THE TASK ▸ Your answer must hold only the lines below from the line containing "need Uninit cell." through the line containing "(** C division truncates. *)", each reproduced exactly.
DATASET CONTENT START
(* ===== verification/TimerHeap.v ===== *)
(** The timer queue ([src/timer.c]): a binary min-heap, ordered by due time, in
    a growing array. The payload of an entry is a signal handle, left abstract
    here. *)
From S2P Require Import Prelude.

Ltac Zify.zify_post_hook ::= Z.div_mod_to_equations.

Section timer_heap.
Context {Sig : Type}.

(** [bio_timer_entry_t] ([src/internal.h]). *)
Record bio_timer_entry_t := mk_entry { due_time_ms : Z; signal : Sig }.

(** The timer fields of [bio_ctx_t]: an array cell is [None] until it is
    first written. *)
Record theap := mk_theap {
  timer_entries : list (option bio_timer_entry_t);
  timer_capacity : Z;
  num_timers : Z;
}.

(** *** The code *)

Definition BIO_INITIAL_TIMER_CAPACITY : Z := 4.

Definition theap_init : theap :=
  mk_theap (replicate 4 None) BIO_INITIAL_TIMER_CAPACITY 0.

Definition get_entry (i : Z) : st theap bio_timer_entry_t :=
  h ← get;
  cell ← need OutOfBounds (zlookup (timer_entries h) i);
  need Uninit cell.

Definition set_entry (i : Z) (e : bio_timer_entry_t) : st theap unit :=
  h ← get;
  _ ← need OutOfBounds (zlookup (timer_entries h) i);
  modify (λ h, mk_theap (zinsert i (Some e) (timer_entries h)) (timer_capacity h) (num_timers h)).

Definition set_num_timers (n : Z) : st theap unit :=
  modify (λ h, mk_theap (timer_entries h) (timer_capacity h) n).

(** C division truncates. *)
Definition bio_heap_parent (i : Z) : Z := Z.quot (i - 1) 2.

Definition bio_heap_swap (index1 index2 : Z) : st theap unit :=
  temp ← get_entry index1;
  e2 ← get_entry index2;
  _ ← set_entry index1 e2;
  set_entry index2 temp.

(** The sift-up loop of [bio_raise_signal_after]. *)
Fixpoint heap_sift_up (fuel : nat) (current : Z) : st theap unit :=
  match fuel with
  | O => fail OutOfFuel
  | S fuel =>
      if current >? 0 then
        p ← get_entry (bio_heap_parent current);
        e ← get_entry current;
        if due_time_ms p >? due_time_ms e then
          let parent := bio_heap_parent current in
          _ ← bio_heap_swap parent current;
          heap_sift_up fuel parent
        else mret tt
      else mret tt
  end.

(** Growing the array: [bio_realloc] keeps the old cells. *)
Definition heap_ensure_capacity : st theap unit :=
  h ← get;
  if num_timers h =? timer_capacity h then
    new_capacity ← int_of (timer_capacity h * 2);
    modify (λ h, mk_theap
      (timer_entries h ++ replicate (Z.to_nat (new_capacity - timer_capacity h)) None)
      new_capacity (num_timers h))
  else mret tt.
DATASET CONTENT END
DATASET CONTENT START
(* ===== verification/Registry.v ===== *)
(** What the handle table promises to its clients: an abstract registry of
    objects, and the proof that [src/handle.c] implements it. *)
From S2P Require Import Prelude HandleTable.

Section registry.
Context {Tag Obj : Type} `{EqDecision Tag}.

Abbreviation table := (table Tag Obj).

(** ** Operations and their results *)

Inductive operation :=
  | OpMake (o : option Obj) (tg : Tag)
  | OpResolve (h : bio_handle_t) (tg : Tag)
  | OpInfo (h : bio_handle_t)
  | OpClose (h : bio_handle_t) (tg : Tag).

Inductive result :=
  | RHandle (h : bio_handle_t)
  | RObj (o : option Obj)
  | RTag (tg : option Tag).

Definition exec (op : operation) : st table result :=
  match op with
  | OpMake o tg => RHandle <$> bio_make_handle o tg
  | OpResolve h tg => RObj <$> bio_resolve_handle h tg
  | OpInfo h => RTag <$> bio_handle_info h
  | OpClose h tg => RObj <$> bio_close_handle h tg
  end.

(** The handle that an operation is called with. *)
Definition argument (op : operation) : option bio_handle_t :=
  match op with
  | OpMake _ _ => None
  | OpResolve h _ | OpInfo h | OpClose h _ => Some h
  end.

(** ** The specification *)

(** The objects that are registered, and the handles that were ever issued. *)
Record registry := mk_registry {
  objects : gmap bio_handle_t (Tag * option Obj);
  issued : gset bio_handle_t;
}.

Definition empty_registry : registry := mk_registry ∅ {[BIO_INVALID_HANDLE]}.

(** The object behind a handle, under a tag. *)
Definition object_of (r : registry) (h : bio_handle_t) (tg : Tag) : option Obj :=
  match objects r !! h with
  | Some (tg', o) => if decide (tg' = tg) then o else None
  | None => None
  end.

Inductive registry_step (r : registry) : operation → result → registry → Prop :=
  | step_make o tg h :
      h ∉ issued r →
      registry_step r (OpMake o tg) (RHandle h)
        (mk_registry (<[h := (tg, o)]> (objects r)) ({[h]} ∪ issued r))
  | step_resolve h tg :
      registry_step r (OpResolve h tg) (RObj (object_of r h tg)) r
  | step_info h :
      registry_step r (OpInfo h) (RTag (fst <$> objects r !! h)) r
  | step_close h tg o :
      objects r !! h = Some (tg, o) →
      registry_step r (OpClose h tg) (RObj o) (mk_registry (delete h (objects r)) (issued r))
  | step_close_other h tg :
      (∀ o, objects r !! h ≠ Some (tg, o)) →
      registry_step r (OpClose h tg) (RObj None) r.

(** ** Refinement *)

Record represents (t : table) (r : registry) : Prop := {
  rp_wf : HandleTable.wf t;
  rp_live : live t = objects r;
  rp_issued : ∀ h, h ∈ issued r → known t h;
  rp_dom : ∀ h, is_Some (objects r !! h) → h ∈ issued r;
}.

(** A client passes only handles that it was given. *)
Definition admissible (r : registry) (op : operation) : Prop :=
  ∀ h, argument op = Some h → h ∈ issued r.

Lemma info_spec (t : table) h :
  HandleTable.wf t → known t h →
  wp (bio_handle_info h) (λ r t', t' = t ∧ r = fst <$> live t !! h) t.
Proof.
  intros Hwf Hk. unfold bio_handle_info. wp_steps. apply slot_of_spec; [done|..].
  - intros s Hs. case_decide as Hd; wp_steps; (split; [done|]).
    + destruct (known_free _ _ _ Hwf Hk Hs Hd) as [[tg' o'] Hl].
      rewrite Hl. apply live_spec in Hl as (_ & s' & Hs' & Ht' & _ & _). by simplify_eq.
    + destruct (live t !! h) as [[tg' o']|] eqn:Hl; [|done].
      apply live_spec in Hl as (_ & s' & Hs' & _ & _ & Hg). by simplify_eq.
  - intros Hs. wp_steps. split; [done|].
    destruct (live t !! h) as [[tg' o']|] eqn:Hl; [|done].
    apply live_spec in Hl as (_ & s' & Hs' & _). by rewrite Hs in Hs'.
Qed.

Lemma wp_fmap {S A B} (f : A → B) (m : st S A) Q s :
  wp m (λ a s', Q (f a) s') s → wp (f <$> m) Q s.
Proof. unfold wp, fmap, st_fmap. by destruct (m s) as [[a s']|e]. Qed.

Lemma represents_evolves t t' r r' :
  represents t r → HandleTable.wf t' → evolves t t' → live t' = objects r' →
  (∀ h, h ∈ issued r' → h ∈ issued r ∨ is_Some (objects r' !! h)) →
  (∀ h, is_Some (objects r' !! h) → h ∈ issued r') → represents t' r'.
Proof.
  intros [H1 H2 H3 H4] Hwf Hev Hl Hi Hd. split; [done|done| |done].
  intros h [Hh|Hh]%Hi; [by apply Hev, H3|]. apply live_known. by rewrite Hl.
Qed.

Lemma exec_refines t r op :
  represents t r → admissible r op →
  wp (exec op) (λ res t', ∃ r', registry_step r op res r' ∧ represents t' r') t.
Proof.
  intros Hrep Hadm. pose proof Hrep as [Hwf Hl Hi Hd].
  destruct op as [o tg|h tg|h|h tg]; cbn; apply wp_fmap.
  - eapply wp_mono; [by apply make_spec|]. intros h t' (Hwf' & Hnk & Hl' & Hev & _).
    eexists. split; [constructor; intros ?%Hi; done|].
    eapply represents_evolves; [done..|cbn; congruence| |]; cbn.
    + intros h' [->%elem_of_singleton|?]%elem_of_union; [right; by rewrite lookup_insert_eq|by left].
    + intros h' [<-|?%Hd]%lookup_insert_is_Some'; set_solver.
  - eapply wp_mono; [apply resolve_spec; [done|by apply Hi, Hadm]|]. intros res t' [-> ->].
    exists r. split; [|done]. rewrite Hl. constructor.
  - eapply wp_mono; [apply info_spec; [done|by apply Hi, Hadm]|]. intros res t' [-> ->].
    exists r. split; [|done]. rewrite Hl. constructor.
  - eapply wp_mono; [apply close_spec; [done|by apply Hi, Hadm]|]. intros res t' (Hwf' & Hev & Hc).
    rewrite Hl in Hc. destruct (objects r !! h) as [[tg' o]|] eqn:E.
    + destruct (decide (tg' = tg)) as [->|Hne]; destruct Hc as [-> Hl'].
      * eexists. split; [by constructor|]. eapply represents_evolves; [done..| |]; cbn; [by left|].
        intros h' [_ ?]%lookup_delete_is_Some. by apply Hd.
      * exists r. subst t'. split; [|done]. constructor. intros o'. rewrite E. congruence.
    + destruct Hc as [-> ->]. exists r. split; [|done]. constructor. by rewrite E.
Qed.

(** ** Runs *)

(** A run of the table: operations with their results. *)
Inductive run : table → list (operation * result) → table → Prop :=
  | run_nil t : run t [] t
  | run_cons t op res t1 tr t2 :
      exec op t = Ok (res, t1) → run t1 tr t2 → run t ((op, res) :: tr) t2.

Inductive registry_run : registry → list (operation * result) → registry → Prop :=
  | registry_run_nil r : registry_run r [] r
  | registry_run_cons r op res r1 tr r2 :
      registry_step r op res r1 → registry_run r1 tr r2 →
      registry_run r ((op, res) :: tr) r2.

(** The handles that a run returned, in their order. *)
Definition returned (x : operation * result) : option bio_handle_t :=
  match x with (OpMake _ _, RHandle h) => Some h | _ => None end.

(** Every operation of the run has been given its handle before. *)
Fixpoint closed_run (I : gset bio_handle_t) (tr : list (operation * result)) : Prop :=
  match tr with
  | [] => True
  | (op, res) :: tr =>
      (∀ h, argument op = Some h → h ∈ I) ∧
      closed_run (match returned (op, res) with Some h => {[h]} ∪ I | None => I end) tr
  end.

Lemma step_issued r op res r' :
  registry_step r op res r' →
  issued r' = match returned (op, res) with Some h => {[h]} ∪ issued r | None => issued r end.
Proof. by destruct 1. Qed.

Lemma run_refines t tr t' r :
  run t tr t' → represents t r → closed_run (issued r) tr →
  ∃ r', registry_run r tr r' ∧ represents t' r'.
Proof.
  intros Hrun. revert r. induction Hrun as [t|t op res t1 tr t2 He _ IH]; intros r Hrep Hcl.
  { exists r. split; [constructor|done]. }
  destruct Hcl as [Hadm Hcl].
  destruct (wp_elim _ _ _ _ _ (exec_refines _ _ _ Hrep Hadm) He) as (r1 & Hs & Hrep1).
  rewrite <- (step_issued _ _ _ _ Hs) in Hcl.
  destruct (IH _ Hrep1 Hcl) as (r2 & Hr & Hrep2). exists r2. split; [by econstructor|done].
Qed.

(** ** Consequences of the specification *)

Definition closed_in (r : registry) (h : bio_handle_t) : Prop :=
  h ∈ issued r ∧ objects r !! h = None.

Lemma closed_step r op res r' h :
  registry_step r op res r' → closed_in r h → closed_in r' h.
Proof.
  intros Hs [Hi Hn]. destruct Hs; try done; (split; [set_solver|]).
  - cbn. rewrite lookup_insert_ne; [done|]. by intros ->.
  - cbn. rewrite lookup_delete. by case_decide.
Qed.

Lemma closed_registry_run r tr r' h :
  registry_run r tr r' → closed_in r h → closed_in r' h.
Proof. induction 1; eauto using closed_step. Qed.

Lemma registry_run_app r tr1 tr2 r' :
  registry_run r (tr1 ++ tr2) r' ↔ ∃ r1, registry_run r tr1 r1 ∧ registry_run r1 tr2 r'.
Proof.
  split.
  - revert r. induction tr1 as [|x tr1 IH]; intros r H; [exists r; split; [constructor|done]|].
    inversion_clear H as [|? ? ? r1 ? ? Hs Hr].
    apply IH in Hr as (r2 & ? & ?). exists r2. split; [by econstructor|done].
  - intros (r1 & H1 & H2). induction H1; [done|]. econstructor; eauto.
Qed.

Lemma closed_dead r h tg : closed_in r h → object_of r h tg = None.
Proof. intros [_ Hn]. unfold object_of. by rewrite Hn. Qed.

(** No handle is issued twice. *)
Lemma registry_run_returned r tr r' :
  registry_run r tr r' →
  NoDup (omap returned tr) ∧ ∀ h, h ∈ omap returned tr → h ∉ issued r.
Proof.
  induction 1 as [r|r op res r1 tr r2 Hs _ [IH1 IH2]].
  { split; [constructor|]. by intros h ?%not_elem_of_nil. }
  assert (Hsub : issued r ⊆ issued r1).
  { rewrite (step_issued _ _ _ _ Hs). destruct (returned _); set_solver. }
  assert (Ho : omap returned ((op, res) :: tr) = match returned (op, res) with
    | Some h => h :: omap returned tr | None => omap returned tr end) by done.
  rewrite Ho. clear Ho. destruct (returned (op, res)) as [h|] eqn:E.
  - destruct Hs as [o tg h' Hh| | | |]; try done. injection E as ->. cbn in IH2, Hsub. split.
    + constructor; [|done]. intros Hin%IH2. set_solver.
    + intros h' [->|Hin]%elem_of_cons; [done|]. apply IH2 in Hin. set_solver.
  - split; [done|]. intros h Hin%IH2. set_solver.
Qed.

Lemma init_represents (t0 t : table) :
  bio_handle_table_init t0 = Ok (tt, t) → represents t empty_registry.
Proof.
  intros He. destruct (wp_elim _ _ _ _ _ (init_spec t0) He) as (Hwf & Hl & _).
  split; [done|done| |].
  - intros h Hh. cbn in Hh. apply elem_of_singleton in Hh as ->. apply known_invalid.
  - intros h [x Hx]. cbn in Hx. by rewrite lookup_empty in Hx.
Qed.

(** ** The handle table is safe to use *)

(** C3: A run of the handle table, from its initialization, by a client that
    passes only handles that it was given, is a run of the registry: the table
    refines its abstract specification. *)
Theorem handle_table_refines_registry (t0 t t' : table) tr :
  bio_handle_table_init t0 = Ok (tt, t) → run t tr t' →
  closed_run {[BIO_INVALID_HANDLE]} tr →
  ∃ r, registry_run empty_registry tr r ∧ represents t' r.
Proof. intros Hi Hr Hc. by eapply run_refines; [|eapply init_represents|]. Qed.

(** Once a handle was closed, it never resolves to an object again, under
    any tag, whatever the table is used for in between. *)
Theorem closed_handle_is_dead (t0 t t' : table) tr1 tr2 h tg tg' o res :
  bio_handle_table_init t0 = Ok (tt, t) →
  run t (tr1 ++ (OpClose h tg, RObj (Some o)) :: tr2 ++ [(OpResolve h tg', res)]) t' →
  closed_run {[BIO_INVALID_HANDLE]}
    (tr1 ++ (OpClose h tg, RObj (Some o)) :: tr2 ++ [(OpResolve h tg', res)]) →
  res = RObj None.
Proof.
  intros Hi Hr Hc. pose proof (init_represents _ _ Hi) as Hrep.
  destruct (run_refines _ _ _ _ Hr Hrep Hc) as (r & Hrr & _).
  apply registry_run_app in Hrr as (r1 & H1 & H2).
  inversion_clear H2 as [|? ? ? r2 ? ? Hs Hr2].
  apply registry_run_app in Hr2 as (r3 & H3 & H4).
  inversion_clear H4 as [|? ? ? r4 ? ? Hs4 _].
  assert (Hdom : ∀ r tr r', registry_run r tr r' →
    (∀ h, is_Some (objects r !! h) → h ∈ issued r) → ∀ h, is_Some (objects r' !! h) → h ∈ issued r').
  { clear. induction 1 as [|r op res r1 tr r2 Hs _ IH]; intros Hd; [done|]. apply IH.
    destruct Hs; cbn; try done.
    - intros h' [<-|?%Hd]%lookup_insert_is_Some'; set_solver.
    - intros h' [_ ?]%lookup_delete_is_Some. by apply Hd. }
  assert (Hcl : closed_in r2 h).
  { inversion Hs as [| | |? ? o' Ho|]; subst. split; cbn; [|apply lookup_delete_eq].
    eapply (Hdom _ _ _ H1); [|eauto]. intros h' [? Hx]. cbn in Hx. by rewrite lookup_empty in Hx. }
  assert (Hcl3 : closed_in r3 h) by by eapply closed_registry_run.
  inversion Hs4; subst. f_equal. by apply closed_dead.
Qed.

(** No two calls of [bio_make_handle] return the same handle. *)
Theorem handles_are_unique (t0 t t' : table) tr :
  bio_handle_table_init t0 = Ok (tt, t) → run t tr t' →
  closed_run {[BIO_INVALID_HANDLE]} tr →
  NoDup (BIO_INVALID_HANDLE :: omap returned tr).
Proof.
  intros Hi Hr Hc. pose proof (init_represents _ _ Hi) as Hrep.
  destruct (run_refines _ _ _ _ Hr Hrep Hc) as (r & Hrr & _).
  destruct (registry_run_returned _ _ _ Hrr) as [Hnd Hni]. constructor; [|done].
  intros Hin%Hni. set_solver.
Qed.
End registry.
DATASET CONTENT END
ANSWER SECTION ▸
  need Uninit cell.

Definition set_entry (i : Z) (e : bio_timer_entry_t) : st theap unit :=
  h ← get;
  _ ← need OutOfBounds (zlookup (timer_entries h) i);
  modify (λ h, mk_theap (zinsert i (Some e) (timer_entries h)) (timer_capacity h) (num_timers h)).

Definition set_num_timers (n : Z) : st theap unit :=
  modify (λ h, mk_theap (timer_entries h) (timer_capacity h) n).

(** C division truncates. *)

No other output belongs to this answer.